# Collected data entries
(* ===== verification/Blocks.v ===== *)
(** * Disk blocks of the xv6 file system

    The state shared by the file-system layers of both kernels ([fs.c]) and the
    lowest layer: the logged block writes ([log_write] of [log.c]) and the block
    allocator ([ballocx]/[balloc], [bfree], [bzero] of [fs.c]).

    [blk] is the content of each block as the buffer cache presents it:
    [bread] returns the cached or on-disk content (absent blocks of the sparse
    image read as zeros), a store through [bp->data] changes it, and [brelse]
    does not.  There is one disk, so device numbers select nothing. *)

From S2P Require Import Prelude.

Definition BSIZE : Z := 512.
Definition BPB : Z := BSIZE * 8.
Definition MAXOPBLOCKS : Z := 10.
Definition LOGSIZE : Z := MAXOPBLOCKS * 3.

Record superblock : Type := mksb {
  sb_size : Z;
  sb_nblocks : Z;
  sb_ninodes : Z;
  sb_nlog : Z;
  sb_logstart : Z;
  sb_inodestart : Z;
  sb_bmapstart : Z
}.

(** in-memory inode ([struct inode] of [file.h]) *)
Record inode : Type := mkinode {
  i_dev : Z;
  i_inum : Z;
  i_ref : Z;
  i_locked : bool;
  i_valid : bool;
  i_type : Z;
  i_major : Z;
  i_minor : Z;
  i_nlink : Z;
  i_size : Z;
  i_addrs : list Z
}.

Record fsys : Type := mkfs {
  sb : superblock;
  blk : gmap Z (list Z);
  lh : list Z;          (** blocks in the current transaction, [log.lh] *)
  outstanding : Z;      (** [log.outstanding] *)
  icache : list inode;
  console : list string (** [cprintf] output, newest last *)
}.

Definition zero_block : list Z := replicate (Z.to_nat BSIZE) 0.

Definition block_of (s : fsys) (b : Z) : list Z := default zero_block (blk s !! b).

Definition set_blk (f : gmap Z (list Z) -> gmap Z (list Z)) (s : fsys) : fsys :=
  mkfs (sb s) (f (blk s)) (lh s) (outstanding s) (icache s) (console s).
Definition set_lh (f : list Z -> list Z) (s : fsys) : fsys :=
  mkfs (sb s) (blk s) (f (lh s)) (outstanding s) (icache s) (console s).
Definition set_icache (f : list inode -> list inode) (s : fsys) : fsys :=
  mkfs (sb s) (blk s) (lh s) (outstanding s) (f (icache s)) (console s).

Definition cprintf (msg : string) : M fsys unit := modify (fun s =>
  mkfs (sb s) (blk s) (lh s) (outstanding s) (icache s) (console s ++ [msg])).

Definition bread (b : Z) : M fsys (list Z) := gets (fun s => block_of s b).
(** a store of new contents through [bp->data] *)
Definition set_data (b : Z) (d : list Z) : M fsys unit := modify (set_blk (fun m => <[b := d]> m)).
Definition brelse (b : Z) : M fsys unit := mret tt.

Definition absorb (b : Z) (l : list Z) : list Z := if bool_decide (b ∈ l) then l else l ++ [b].

(** [log_write]: the block number is absorbed when it is already logged *)
Definition log_write (b : Z) : M fsys unit :=
  s ← get;
  if (LOGSIZE <=? Z.of_nat (length (lh s))) || (sb_nlog (sb s) - 1 <=? Z.of_nat (length (lh s)))
  then panic "too big a transaction"
  else if outstanding s <? 1 then panic "log_write outside of trans"
  else modify (set_lh (absorb b)).

Definition BBLOCK (b : Z) (sb : superblock) : Z := b / BPB + sb_bmapstart sb.

(** [bzero] *)
Definition bzero (bno : Z) : M fsys unit :=
  _ ← bread bno;
  set_data bno zero_block ;;
  log_write bno ;;
  brelse bno.

(** the inner loop of [ballocx]: first clear bit of a bitmap block, the block
    it stands for being below [size] *)
Fixpoint find_free (k : nat) (d : list Z) (size b bi : Z) : option Z :=
  match k with
  | O => None
  | S k' =>
      if (bi <? BPB) && (b + bi <? size) then
        if Z.land (d !!! Z.to_nat (bi / 8)) (Z.shiftl 1 (bi mod 8)) =? 0 then Some bi
        else find_free k' d size b (bi + 1)
      else None
  end.

Definition ballocx_none (failok : bool) : M fsys Z :=
  if failok then cprintf "csfs: no free data blocks" ;; mret 0
  else panic "balloc: out of blocks".

Fixpoint balloc_loop (fuel : nat) (failok : bool) (b : Z) : M fsys Z :=
  s ← get;
  if b <? sb_size (sb s) then
    match fuel with
    | O => ballocx_none failok
    | S fuel' =>
        let bb := BBLOCK b (sb s) in
        d ← bread bb;
        match find_free (Z.to_nat BPB) d (sb_size (sb s)) b 0 with
        | Some bi =>
            set_data bb (set_bit d bi) ;;
            log_write bb ;;
            brelse bb ;;
            bzero (b + bi) ;;
            mret (b + bi)
        | None => brelse bb ;; balloc_loop fuel' failok (b + BPB)
        end
    end
  else ballocx_none failok.

(** [ballocx] of the continuous-sector kernel *)
Definition ballocx (failok : bool) : M fsys Z :=
  s ← get; balloc_loop (Z.to_nat (sb_size (sb s) / BPB + 1)) failok 0.

(** [balloc]: the lazy-allocation kernel's allocator, and the wrapper of the
    continuous-sector kernel *)
Definition balloc : M fsys Z := ballocx false.
(* ===== verification/Log.v ===== *)
(** * The write-ahead log of the xv6 kernels ([log.c], [bwrite] of [bio.c])

    [disk] is the persistent image and [cache] the buffers that are valid in
    memory; a crash keeps [disk] and loses the rest.  [writes] records every
    block written to the disk, oldest first, so that a crash point is a prefix
    of it (a block write is atomic, which the log relies on).  A call that
    sleeps is [Block]. *)

From S2P Require Import Prelude Blocks.

Record logst : Type := mklog {
  disk : gmap Z (list Z);
  cache : gmap Z (list Z);
  l_start : Z;            (** [log.start] *)
  l_size : Z;             (** [log.size] *)
  l_out : Z;              (** [log.outstanding] *)
  l_committing : bool;    (** [log.committing] *)
  l_lh : list Z;          (** [log.lh.block[0 .. log.lh.n)] *)
  writes : list (Z * list Z)
}.

Definition dblk (D : gmap Z (list Z)) (b : Z) : list Z := default zero_block (D !! b).

Definition with_disk f s := mklog (f (disk s)) (cache s) (l_start s) (l_size s) (l_out s) (l_committing s) (l_lh s) (writes s).
Definition with_cache f s := mklog (disk s) (f (cache s)) (l_start s) (l_size s) (l_out s) (l_committing s) (l_lh s) (writes s).
Definition with_out n s := mklog (disk s) (cache s) (l_start s) (l_size s) n (l_committing s) (l_lh s) (writes s).
Definition with_committing c s := mklog (disk s) (cache s) (l_start s) (l_size s) (l_out s) c (l_lh s) (writes s).
Definition with_llh l s := mklog (disk s) (cache s) (l_start s) (l_size s) (l_out s) (l_committing s) l (writes s).

(** the contents of a buffer *)
Definition cached (s : logst) (b : Z) : list Z := default (dblk (disk s) b) (cache s !! b).
Lemma read_dinode_bytes d off i j :
  fields_ok i -> 0 <= off -> off + DINODE_SIZE <= Z.of_nat (length d) ->
  read_dinode (splice d off (dinode_bytes i)) off j = reloaded i j.
Proof.
  intros [H1 H2 H3 H4 H5 H6 H7] Ho Hl. pose proof (length_dinode i H6) as HL.
  assert (DINODE_SIZE = 64) as ED by done.
  assert (forall a n, 0 <= a -> 0 <= n -> a + n <= 64 ->
    slice (splice d off (dinode_bytes i)) (off + a) n = slice (dinode_bytes i) a n) as Hs.
  { intros a n Ha Hn Hb. apply slice_splice_in; rewrite ?HL, ?ED; lia. }
  unfold read_dinode, reloaded. f_equal.
  - pose proof (Hs 0 2) as H0. rewrite Z.add_0_r in H0. rewrite H0 by lia. by apply i16_le.
  - rewrite Hs by lia. by apply i16_le.
  - rewrite Hs by lia. by apply i16_le.
  - rewrite Hs by lia. by apply i16_le.
  - rewrite Hs by lia. by apply le_val32.
  - pose proof (seqZ_lookup_map (i_addrs i)) as Ha. rewrite H6 in Ha.
    change (Z.of_nat (Z.to_nat NADDRS)) with NADDRS in Ha. rewrite <- Ha.
    apply list_fmap_ext. intros n k Hk. apply lookup_seqZ in Hk as [-> Hk]. change NADDRS with 13 in *.
    cbv beta. rewrite <- Z.add_assoc, Hs by lia.
    assert (slice (dinode_bytes i) (12 + 4 * (0 + Z.of_nat n)) 4
            = slice (i_addrs i ≫= le_bytes 4) (4 * (0 + Z.of_nat n)) 4) as ->.
    { unfold slice. rewrite Z2Nat.inj_add by lia. rewrite <- drop_drop. done. }
    rewrite slice_words by lia. apply le_val32.
    rewrite Forall_forall in H7. apply H7. apply list_elem_of_lookup_total_2. lia.
Qed.

(** writing one dinode leaves the others of its block alone *)
Lemma dinode_slots_disjoint a b :
  0 <= a -> 0 <= b -> a <> b -> a / IPB = b / IPB ->
  dinode_off a + DINODE_SIZE <= dinode_off b \/ dinode_off b + DINODE_SIZE <= dinode_off a.
Proof.
  unfold dinode_off. change IPB with 8. change DINODE_SIZE with 64. intros. Z.div_mod_to_equations. lia.
Qed.

Lemma read_dinode_other d off x off' j :
  0 <= off -> 0 <= off' -> off + Z.of_nat (length x) <= Z.of_nat (length d) ->
  off' + DINODE_SIZE <= off \/ off + Z.of_nat (length x) <= off' ->
  read_dinode (splice d off x) off' j = read_dinode d off' j.
Proof.
  change DINODE_SIZE with 64. intros H1 H2 H3 H4. unfold read_dinode. f_equal; try (rewrite slice_splice_other by lia; done).
  apply list_fmap_ext. intros n k Hk. apply lookup_seqZ in Hk as [-> Hk]. change NADDRS with 13 in *.
  rewrite slice_splice_other by lia. done.
Qed.

(** [disk_inode s n j]: what [ilock] loads for inode number [n] *)
Definition disk_inode (s : fsys) (n : Z) (j : inode) : inode :=
  read_dinode (block_of s (IBLOCK n (sb s))) (dinode_off n) j.

Lemma iupdate_ok ip s (Q : unit -> fsys -> Prop) :
  log_room s 1 ->
  (forall s', let i := icache s !!! ip in let b := IBLOCK (i_inum i) (sb s) in
     logged b (splice (block_of s b) (dinode_off (i_inum i)) (dinode_bytes i)) s s' -> Q tt s') ->
  returns (iupdate ip) s Q.
Proof.
  intros Hr HQ. unfold iupdate, inode_at, bread. do 3 step. by apply set_data_log_ok_end.
Qed.

(** the inode written back reads as the cached one, and every other inode of
    the block as before *)
Lemma iupdate_synced ip s (Q : unit -> fsys -> Prop) :
  log_room s 1 -> (forall b, length (block_of s b) = Z.to_nat BSIZE) ->
  fields_ok (icache s !!! ip) -> 0 <= i_inum (icache s !!! ip) ->
  (forall s' d, logged (IBLOCK (i_inum (icache s !!! ip)) (sb s)) d s s' -> length d = Z.to_nat BSIZE ->
     (forall j, disk_inode s' (i_inum (icache s !!! ip)) j = reloaded (icache s !!! ip) j) ->
     (forall n j, 0 <= n -> n <> i_inum (icache s !!! ip) -> disk_inode s' n j = disk_inode s n j) -> Q tt s') ->
  returns (iupdate ip) s Q.
Proof.
  intros Hr Hlen Hf Hn HQ. apply iupdate_ok; [done|]. intros s' i b Hlog. pose proof Hlog as [F C B L].
  pose proof (dinode_off_bound (i_inum i)) as [Ho1 Ho2].
  pose proof (length_dinode i (fo_naddrs i Hf)) as HL.
  assert (DINODE_SIZE = 64) as ED by done. assert (BSIZE = 512) as EB by done.
  eapply HQ; [exact Hlog | rewrite length_splice; rewrite ?Hlen, ?HL; lia | |].
  - intros j. unfold disk_inode. rewrite (f_sb _ _ _ F), (block_of_insert _ _ _ _ _ B), decide_True by done.
    apply read_dinode_bytes; rewrite ?Hlen; try done; lia.
  - intros n j Hn0 Hne. unfold disk_inode. rewrite (f_sb _ _ _ F), (block_of_insert _ _ _ _ _ B).
    case_decide as E; [|done]. rewrite <- E.
    pose proof (dinode_off_bound n) as [Ho3 Ho4].
    apply read_dinode_other; rewrite ?Hlen, ?HL; try lia.
    destruct (dinode_slots_disjoint n (i_inum i)); try done; try lia.
    unfold b, IBLOCK in E. change IPB with 8 in *. lia.
Qed.

(** [iupdate] followed by a reload gives back every field of the inode
    that lives on disk, and no other inode changes on disk. *)
Theorem iupdate_reload ip s :
  log_room s 1 -> (forall b, length (block_of s b) = Z.to_nat BSIZE) ->
  fields_ok (icache s !!! ip) -> 0 <= i_inum (icache s !!! ip) ->
  returns (iupdate ip) s (fun _ s' =>
    icache s' = icache s /\
    (forall j, disk_inode s' (i_inum (icache s !!! ip)) j = reloaded (icache s !!! ip) j) /\
    (forall n j, 0 <= n -> n <> i_inum (icache s !!! ip) -> disk_inode s' n j = disk_inode s n j)).
Proof.
  intros Hr Hlen Hf Hn. apply iupdate_synced; try done. intros s' d [F _ _ _] _ H1 H2.
  split_and!; [apply F | done | done].
Qed.

Definition demo_inode : inode :=
  mkinode 1 9 1 true true T_FILE 0 (-3) 1 1000 (seqZ 70000 13).

#[export] Instance fields_ok_dec i : Decision (fields_ok i).
Proof.
  refine (cast_if (decide ((short_ok (i_type i) /\ short_ok (i_major i) /\ short_ok (i_minor i) /\
    short_ok (i_nlink i)) /\ uint_ok (i_size i) /\
    length (i_addrs i) = Z.to_nat NADDRS /\ Forall uint_ok (i_addrs i)))).
  - abstract (destruct_and!; by split).
  - abstract (intros []; tauto).
Defined.

Lemma demo_fields : bool_decide (fields_ok demo_inode).
Proof. vm_compute. exact I. Qed.

Lemma iupdate_reload_witness :
  returns (iupdate 0) (demo_fs [demo_inode]) (fun _ s' =>
    forall j, disk_inode s' 9 j = reloaded demo_inode j).
Proof.
  eapply returns_mono.
  - apply (iupdate_reload 0 (demo_fs [demo_inode])).
    + by apply demo_room.
    + apply (g_len _ (demo_geom _)).
    + apply (bool_decide_unpack _ demo_fields).
    + vm_compute. congruence.
  - intros a s' (_ & H & _). exact H.
Defined.

(** ** The inode cache *)

(** no inode number has two live entries *)
Definition cache_ok (l : list inode) : Prop :=
  (forall a x, l !! a = Some x -> 0 <= i_ref x) /\
  forall a b x y, l !! a = Some x -> l !! b = Some y -> 0 < i_ref x -> 0 < i_ref y ->
    i_dev x = i_dev y -> i_inum x = i_inum y -> a = b.

Definition caches (dev inum : Z) (i : inode) : Prop := 0 < i_ref i /\ i_dev i = dev /\ i_inum i = inum.

Lemma iget_scan_inl l k dev inum e ip :
  iget_scan l k dev inum e = inl ip ->
  exists n i, ip = (k + n)%nat /\ l !! n = Some i /\ caches dev inum i.
Proof.
  revert k e. induction l as [|i l IH]; intros k e; cbn [iget_scan]; [done|].
  destruct (_ && _) eqn:E.
  - intros [= <-]. rewrite !andb_true_iff, Z.ltb_lt, !Z.eqb_eq in E.
    exists 0%nat, i. split_and!; [lia | done | unfold caches; tauto].
  - intros H. apply IH in H as (n & j & -> & ? & ?). exists (S n), j. split_and!; [lia | done..].
Qed.

Lemma iget_scan_inr l k dev inum e r :
  iget_scan l k dev inum e = inr r ->
  (forall n i, l !! n = Some i -> ~ caches dev inum i) /\
  match e with
  | Some _ => r = e
  | None => match r with
            | Some ip => exists n i, ip = (k + n)%nat /\ l !! n = Some i /\ i_ref i = 0
            | None => forall n i, l !! n = Some i -> i_ref i <> 0
            end
  end.
Proof.
  revert k e. induction l as [|i l IH]; intros k e; cbn [iget_scan].
  { intros [= <-]. split; [done|]. by destruct e. }
  destruct (_ && _) eqn:E; [done|]. intros H. apply IH in H as [Hno He].
  assert (~ caches dev inum i) as Hi.
  { intros (? & ? & ?). rewrite !andb_false_iff, Z.ltb_ge, !Z.eqb_neq in E. naive_solver lia. }
  split; [by intros [|n] j; [intros [= <-]|apply Hno]|].
  destruct e as [e|]; [done|]. destruct (Z.eqb_spec (i_ref i) 0) as [E0|E0].
  - subst r. exists 0%nat, i. split_and!; [lia | done | done].
  - destruct r as [ip|].
    + destruct He as (n & j & -> & ? & ?). exists (S n), j. split_and!; [lia | done..].
    + intros [|n] j; [intros [= <-]; done | apply He].
Qed.

Lemma cache_ok_alter l ip f x :
  cache_ok l -> l !! ip = Some x -> 0 <= i_ref (f x) ->
  (forall b y, b <> ip -> l !! b = Some y -> 0 < i_ref (f x) -> ~ caches (i_dev (f x)) (i_inum (f x)) y) ->
  cache_ok (alter f ip l).
Proof.
  intros [Hp Hu] Hx Hr Hn. split.
  - intros a z. rewrite list_lookup_alter. case_decide; [subst a; rewrite Hx; simpl; naive_solver | apply Hp].
  - intros a b y z. rewrite !list_lookup_alter.
    repeat case_decide; subst; rewrite ?Hx; cbn [fmap option_fmap option_map]; unfold caches in Hn;
      [done | naive_solver | naive_solver | apply Hu].
Qed.

Lemma iget_ok dev inum s :
  cache_ok (icache s) ->
  match iget dev inum s with
  | Ok (ip, s') =>
      cache_ok (icache s') /\ blk s' = blk s /\ lh s' = lh s /\
      exists i i', icache s !! ip = Some i /\ icache s' = <[ip := i']> (icache s) /\
        caches dev inum i' /\ i_ref i' = i_ref i + 1 /\
        (caches dev inum i -> i' = with_ref (i_ref i + 1) i) /\
        (~ caches dev inum i -> i_ref i = 0 /\ i_valid i' = false)
  | Panic msg => msg = "iget: no inodes"%string /\ (forall n i, icache s !! n = Some i -> 0 < i_ref i /\ ~ caches dev inum i)
  | Block => False
  end.
Proof.
  intros Hok. unfold iget, mbind, M_bind, get. destruct (iget_scan _ _ _ _ _) as [ip|[ip|]] eqn:E; cbv beta iota.
  - apply iget_scan_inl in E as (n & i & -> & Hi & Hc). simpl. unfold caches in Hc.
    split_and!; [|done|done|].
    + eapply cache_ok_alter; [done | done | simpl; lia|]. intros b y Hb Hy _ (Hr & Hd & Hn). simpl in *.
      apply Hb. eapply (proj2 Hok); eauto; try lia; congruence.
    + exists i, (with_ref (i_ref i + 1) i). unfold caches. rewrite (list_alter_insert _ _ _ _ Hi). simpl.
      split_and!; try done; try lia; naive_solver.
  - apply iget_scan_inr in E as [Hno (n & i & -> & Hi & Hr)]. simpl.
    split_and!; [|done|done|].
    + eapply cache_ok_alter; [done | done | simpl; lia|]. intros b y Hb Hy _. simpl. by eapply Hno.
    + eexists i, _. rewrite (list_alter_insert _ _ _ _ Hi). split_and!; [done | done | unfold caches; simpl; lia | simpl; lia | |].
      * intros [? _]. lia.
      * intros _. done.
  - apply iget_scan_inr in E as [Hno Hf]. split; [done|]. intros n i Hi. split; [|by eapply Hno].
    pose proof (proj1 Hok _ _ Hi). specialize (Hf _ _ Hi). lia.
Qed.

(** [iget] keeps at most one live cache entry per inode number, returns
    the entry of the requested inode with one more reference, changes no other
    entry, and panics only when the inode is not cached and no entry is
    free. *)
Theorem iget_correct dev inum s :
  cache_ok (icache s) ->
  match iget dev inum s with
  | Ok (ip, s') =>
      cache_ok (icache s') /\ blk s' = blk s /\ lh s' = lh s /\
      exists i i', icache s !! ip = Some i /\ icache s' = <[ip := i']> (icache s) /\
        caches dev inum i' /\ i_ref i' = i_ref i + 1 /\
        (caches dev inum i -> i' = with_ref (i_ref i + 1) i) /\
        (~ caches dev inum i -> i_ref i = 0 /\ i_valid i' = false)
  | Panic msg => msg = "iget: no inodes"%string /\ (forall n i, icache s !! n = Some i -> 0 < i_ref i /\ ~ caches dev inum i)
  | Block => False
  end.
Proof. apply iget_ok. Qed.

Lemma iget_correct_witness :
  match iget 1 9 (demo_fs [demo_inode; with_ref 0 demo_inode]) with
  | Ok (ip, s') => ip = 0%nat /\ cache_ok (icache s')
  | _ => False
  end.
Proof.
  assert (cache_ok [demo_inode; with_ref 0 demo_inode]) as Hok.
  { split.
    - intros [|[|a]] x; [intros [= <-]; done.. | done].
    - intros [|[|a]] [|[|b]] x y; try done; intros [= <-] [= <-]; simpl; lia. }
  pose proof (iget_correct 1 9 (demo_fs [demo_inode; with_ref 0 demo_inode]) Hok) as H.
  change (iget 1 9 _) with (Ok (0%nat, set_icache (alter (fun i => with_ref (i_ref i + 1) i) 0%nat)
    (demo_fs [demo_inode; with_ref 0 demo_inode]))) in *.
  split; [done | apply H].
Defined.
(* ===== verification/CsFs.v ===== *)
(** * Continuous-sector files: [fs.c] of the xv6-continuous-sector-fs kernel

    A CS inode stores its blocks as runs: each of the 12 direct entries packs a
    24-bit start block and an 8-bit run length.  The block map [csbmap]/[bmap],
    [itrunc], [readi] and [writei] of that kernel, and the refinement of the
    run table to a plain list of blocks. *)

From S2P Require Import Prelude Blocks Inode Index.

Definition NDIRECT : Z := 12.
Definition NINDIRECT : Z := BSIZE / 4.
Definition MAXFILE : Z := NDIRECT + NINDIRECT.
Definition CS_LENGTH_BITS : Z := 8.
Definition CS_LENGTH_MASK : Z := 255.
Definition CS_MAX_LENGTH : Z := 255.
Definition MAXCSBLOCKS : Z := NDIRECT * CS_MAX_LENGTH.
Definition T_CS : Z := 4.

(** outcome of the scan over the direct entries *)
Inductive cs_scan : Type :=
| CsHit (a : Z)              (** the block holding [bn] *)
| CsBad                      (** an entry with length 0 *)
| CsEnd (total last : Z).    (** blocks mapped, index of the last run *)

Fixpoint csbmap_scan (entries : list Z) (bn i total last : Z) : cs_scan :=
  match entries with
  | [] => CsEnd total last
  | entry :: rest =>
      if entry =? 0 then CsEnd total last
      else
        let start := Z.shiftr entry CS_LENGTH_BITS in
        let length := Z.land entry CS_LENGTH_MASK in
        if length =? 0 then CsBad
        else if bn <? total + length then CsHit (start + (bn - total))
        else csbmap_scan rest bn (i + 1) (total + length) i
  end.

(** [csbmap] *)
Definition csbmap (ip : nat) (bn : Z) : M fsys Z :=
  i ← inode_at ip;
  match csbmap_scan (take (Z.to_nat NDIRECT) (i_addrs i)) bn 0 0 (-1) with
  | CsHit a => mret a
  | CsBad => cprintf "csfs: invalid zero-length CS" ;; mret 0
  | CsEnd total last =>
      if negb (bn =? total) then cprintf "csfs: non-sequential block allocation" ;; mret 0
      else if MAXCSBLOCKS <=? bn then cprintf "csfs: direct block range exceeded" ;; mret 0
      else
        addr ← ballocx true;
        if addr =? 0 then mret 0
        else if 0xFFFFFF <? addr then
          bfree addr ;; cprintf "csfs: disk block number exceeds 24 bits" ;; mret 0
        else
          let entry := i_addrs i !!! Z.to_nat last in
          let start := Z.shiftr entry CS_LENGTH_BITS in
          let length := Z.land entry CS_LENGTH_MASK in
          if (0 <=? last) && ((length <? CS_MAX_LENGTH) && (addr =? start + length)) then
            set_addr ip last (Z.lor (Z.shiftl start CS_LENGTH_BITS) (length + 1)) ;; mret addr
          else if NDIRECT <=? last + 1 then
            bfree addr ;; cprintf "csfs: no free direct block entries" ;; mret 0
          else
            set_addr ip (last + 1) (Z.lor (Z.shiftl addr CS_LENGTH_BITS) 1) ;; mret addr
  end.

(** [bmap] *)
Definition bmap (ip : nat) (bn : Z) : M fsys Z :=
  i ← inode_at ip;
  if i_type i =? T_CS then csbmap ip bn
  else if bn <? NDIRECT then addr_or_balloc ip bn
  else
    let bn := bn - NDIRECT in
    if bn <? NINDIRECT then
      addr ← addr_or_balloc ip NDIRECT;
      entry_or_balloc addr bn
    else panic "bmap: out of range".

(** the run-freeing loop of [itrunc] *)
Fixpoint bfree_run (k : nat) (b : Z) : M fsys unit :=
  match k with
  | O => mret tt
  | S k' => bfree b ;; bfree_run k' (b + 1)
  end.

Fixpoint itrunc_cs_loop (k : nat) (ip : nat) (i : Z) : M fsys unit :=
  match k with
  | O => mret tt
  | S k' =>
      ino ← inode_at ip;
      let entry := i_addrs ino !!! Z.to_nat i in
      (if entry =? 0 then mret tt
       else
         bfree_run (Z.to_nat (Z.land entry CS_LENGTH_MASK)) (Z.shiftr entry CS_LENGTH_BITS) ;;
         set_addr ip i 0) ;;
      itrunc_cs_loop k' ip (i + 1)
  end.

Fixpoint itrunc_direct_loop (k : nat) (ip : nat) (i : Z) : M fsys unit :=
  match k with
  | O => mret tt
  | S k' =>
      ino ← inode_at ip;
      let addr := i_addrs ino !!! Z.to_nat i in
      (if addr =? 0 then mret tt else bfree addr ;; set_addr ip i 0) ;;
      itrunc_direct_loop k' ip (i + 1)
  end.

(** the loop over the index block [b], read through its buffer *)
Fixpoint itrunc_entries (k : nat) (b j : Z) : M fsys unit :=
  match k with
  | O => mret tt
  | S k' =>
      d ← gets (fun s => block_of s b);
      (if word d j =? 0 then mret tt else bfree (word d j)) ;;
      itrunc_entries k' b (j + 1)
  end.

# What this task involves
Look back at the entries above and repeat, unchanged, every line from the line holding "change DINODE_SIZE with 64. intros H1" through the line holding "Lemma iupdate_synced ip".

# Output below
  change DINODE_SIZE with 64. intros H1 H2 H3 H4. unfold read_dinode. f_equal; try (rewrite slice_splice_other by lia; done).
  apply list_fmap_ext. intros n k Hk. apply lookup_seqZ in Hk as [-> Hk]. change NADDRS with 13 in *.
  rewrite slice_splice_other by lia. done.
Qed.

(** [disk_inode s n j]: what [ilock] loads for inode number [n] *)
Definition disk_inode (s : fsys) (n : Z) (j : inode) : inode :=
  read_dinode (block_of s (IBLOCK n (sb s))) (dinode_off n) j.

Lemma iupdate_ok ip s (Q : unit -> fsys -> Prop) :
  log_room s 1 ->
  (forall s', let i := icache s !!! ip in let b := IBLOCK (i_inum i) (sb s) in
     logged b (splice (block_of s b) (dinode_off (i_inum i)) (dinode_bytes i)) s s' -> Q tt s') ->
  returns (iupdate ip) s Q.
Proof.
  intros Hr HQ. unfold iupdate, inode_at, bread. do 3 step. by apply set_data_log_ok_end.
Qed.

(** the inode written back reads as the cached one, and every other inode of
    the block as before *)
Lemma iupdate_synced ip s (Q : unit -> fsys -> Prop) :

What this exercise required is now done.